Kino mit Gästen - Einsamkeit und Sex und Mitleid

Mit seinem „Tatort - Kassensturz“ wurde Lars Montag für den Deutschen Fernsehpreis nominiert, seine beiden „Kluftinger“-Krimis ernteten reichlich Lob. Nun also das Kino-Debüt, die Verfilmung des bitterbösen Bestsellers von Helmut Krausser. Der Coup gelingt: Das Episoden-Drama über die Liebe in neurotischen Zeiten erweist sich als clever konstruiert, mit visuellem Einfallsreichtum inszeniert sowie einem schillernden Figurenkarussell, das ein hochkarätiges Ensemble mit spürbarer Spielfreude zum Besten gibt. Umwerfend komisch, unheimlich traurig: Ein funkelnder Diamant des Arthaus-Kinos - zugleich ein flammendes Plädoyer für die dramatisch bedrohte Gourmet-Kultur der Wurstabschnitte.

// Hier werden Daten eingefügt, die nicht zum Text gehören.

Lemma sorted_find_longest total_bits ip es :
  List.find (matches total_bits ip) (sort_by entry_le es) = longest_match total_bits ip es.
Proof.
  induction es as [|e es IH]; [done|]. cbn [sort_by foldr longest_match].
  rewrite find_insert_by; [|apply entry_le_trans|].
  2: { apply sort_by_sorted; [apply entry_le_total|apply entry_le_trans]. }
  fold (sort_by entry_le es). rewrite IH.
  destruct (longest_match total_bits ip es) as [b|] eqn:E; [|done].
  apply longest_match_matches in E as [Hm _]. destruct (matches total_bits ip e) eqn:He; [|done].
  cbn [andb]. unfold matches in Hm, He. apply Z.eqb_eq in Hm, He.
  assert (entry_le e b = (ge_prefix b <=? ge_prefix e)) as ->; [|done].
  unfold entry_le. destruct (Z.eqb_spec (ge_prefix e) (ge_prefix b)) as [Hp|Hp].
  - rewrite Hp in He. rewrite <- Hm, <- He, Hp, Z.leb_refl, Z.leb_refl. apply orb_true_r.
  - cbn [andb]. rewrite orb_false_r. lia.
Qed.

Lemma build_lookup t ip total_bits :
  table_lookup (build_table t total_bits) ip total_bits
  = ge_country <$> longest_match total_bits ip (entries t).
Proof.
  rewrite <- sorted_find_longest. unfold table_lookup, build_table. cbn [prefixes entries].
  f_equal. set (es := sort_by entry_le (entries t)).
  pose proof (search_ranges_find (length es) total_bits es 0 ip) as H.
  destruct (prefix_ranges (length es) total_bits es 0); [done|]. rewrite H; [done| |lia].
  apply sort_by_sorted; [apply entry_le_total|apply entry_le_trans].
Qed.

(** The entries of a database all have their address masked, so an entry
    matches exactly the addresses with its first [ge_prefix] bits. *)
Definition entry_ok (total_bits : Z) (e : GeoEntry) : Prop :=
  0 <= ge_prefix e <= total_bits
  ∧ ∃ a, 0 <= a < 2 ^ total_bits ∧ ge_addr e = a / 2 ^ (total_bits - ge_prefix e) * 2 ^ (total_bits - ge_prefix e).

Lemma matches_prefix total_bits ip e :
  entry_ok total_bits e → total_bits <= 128 → 0 <= ip < 2 ^ total_bits →
  matches total_bits ip e = true ↔
    ip / 2 ^ (total_bits - ge_prefix e) = ge_addr e / 2 ^ (total_bits - ge_prefix e).
Proof.
  intros (Hp & a & Ha & E) Ht Hip. unfold matches.
  assert (2 ^ total_bits <= 2 ^ 128) by (apply Z.pow_le_mono_r; lia).
  rewrite land_prefix_mask, E, Z.eqb_eq by lia.
  set (k := 2 ^ (total_bits - ge_prefix e)).
  assert (0 < k) by (apply Z.pow_pos_nonneg; lia). rewrite Z.div_mul by lia.
  split; [|by intros ->]. intros Hk. by apply Z.mul_reg_r in Hk; [|lia].
Qed.

Lemma longest_match_split total_bits ip es :
  match longest_match total_bits ip es with
  | Some e => ∃ l1 l2, es = l1 ++ e :: l2 ∧ matches total_bits ip e = true
      ∧ Forall (λ x, matches total_bits ip x = true → ge_prefix x < ge_prefix e) l1
      ∧ Forall (λ x, matches total_bits ip x = true → ge_prefix x <= ge_prefix e) l2
  | None => Forall (λ x, matches total_bits ip x = false) es
  end.
Proof.
  induction es as [|e es IH]; simpl; [constructor|].
  destruct (longest_match total_bits ip es) as [b|].
  - destruct IH as (l1 & l2 & E & Hm & H1 & H2).
    destruct (matches total_bits ip e) eqn:He; cbn [andb].
    + destruct (Z.leb_spec (ge_prefix b) (ge_prefix e)).
      * exists [], es. repeat (split; [done || constructor|]). subst es.
        apply Forall_app. split; [|constructor; [done|]];
          (eapply Forall_impl; [eassumption|]; simpl; intros x Hx Hmx; specialize (Hx Hmx); lia).
      * exists (e :: l1), l2. subst es. repeat (split; [done|]). split; [|done].
        constructor; [lia|done].
    + exists (e :: l1), l2. subst es. repeat (split; [done|]). split; [|done].
      constructor; [congruence|done].
  - destruct (matches total_bits ip e) eqn:He.
    + exists [], es. repeat (split; [done || constructor|]).
      eapply Forall_impl; [exact IH|]. simpl. congruence.
    + by constructor.
Qed.

(** ** Entries come from parsed CIDRs *)
Section db.
Context {U : Unicode}.

Definition db_ok (db : GeoIpDb) : Prop :=
  Forall (entry_ok 32) (entries (v4_entries db)) ∧ Forall (entry_ok 128) (entries (v6_entries db)).

Lemma parse_digits_nonneg max acc s n : 0 <= acc → parse_digits max acc s = Some n → 0 <= n.
Proof.
  revert acc. induction s as [|b s IH]; intros acc Ha; simpl; [by intros [= <-]|].
  destruct (is_digit b) eqn:Hb; [|done]. case_match; [|done]. apply IH.
  unfold is_digit, between in Hb. lia.
Qed.

Lemma parse_uint_nonneg max s n : parse_uint max s = Some n → 0 <= n.
Proof.
  unfold parse_uint. destruct s as [|b s]; [done|].
  destruct (b =? 43); [destruct s; [done|]|]; by apply parse_digits_nonneg.
Qed.

Lemma add_entry_ok db cidr country : db_ok db → db_ok (add_entry db cidr country).
Proof.
  intros [H4 H6]. unfold add_entry.
  destruct (split_once 47 cidr) as [[address prefix]|]; [|done].
  destruct (parse_ip address) as [addr|] eqn:Ha; [|done]. apply parse_ip_wf in Ha.
  destruct (parse_uint 255 prefix) as [p|] eqn:Hp; [|done]. apply parse_uint_nonneg in Hp.
  destruct addr as [a|a]; cbn [is_ipv4 ip_to_u128 ip_wf] in *; cbv zeta.
  - destruct (Z.ltb_spec 32 p); [done|]. unfold u32 in Ha. split; cbn; [|done].
    apply Forall_app. split; [done|]. constructor; [|constructor]. split; simpl; [lia|].
    exists a. split; [lia|]. apply land_prefix_mask; lia.
  - destruct (Z.ltb_spec 128 p); [done|]. unfold u128 in Ha. split; cbn; [done|].
    apply Forall_app. split; [done|]. constructor; [|constructor]. split; simpl; [lia|].
    exists a. split; [lia|]. apply land_prefix_mask; lia.
Qed.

Am Freitag dem 5. Mai um 20.30 Uhr werden Regisseur Lars Montag und Hauptdarsteller Rainer Bock den Film persönlich vorstellen.

 

 

(*) Tragikomödie * Deutschland * Regie: Lars Montag; * Drehbuch: ;

(*) Darsteller: Jan Henrik Stahlberg, Friederike Kempter, Rainer Bock;

Einsamkeit und Sex und Mitleid ist eine provokante Komödie über die Schwierigkeiten, eine glückliche Beziehung zu leben. Ein Schuhdiebstahl im ICE bildet den Auftakt eines wilden Kaleidoskops von Beziehungen und Abhängigkeiten zwischen unterschiedlichsten Großstadtmenschen, die in diesem Film lustvoll wie in einem Spinnennetz zappeln.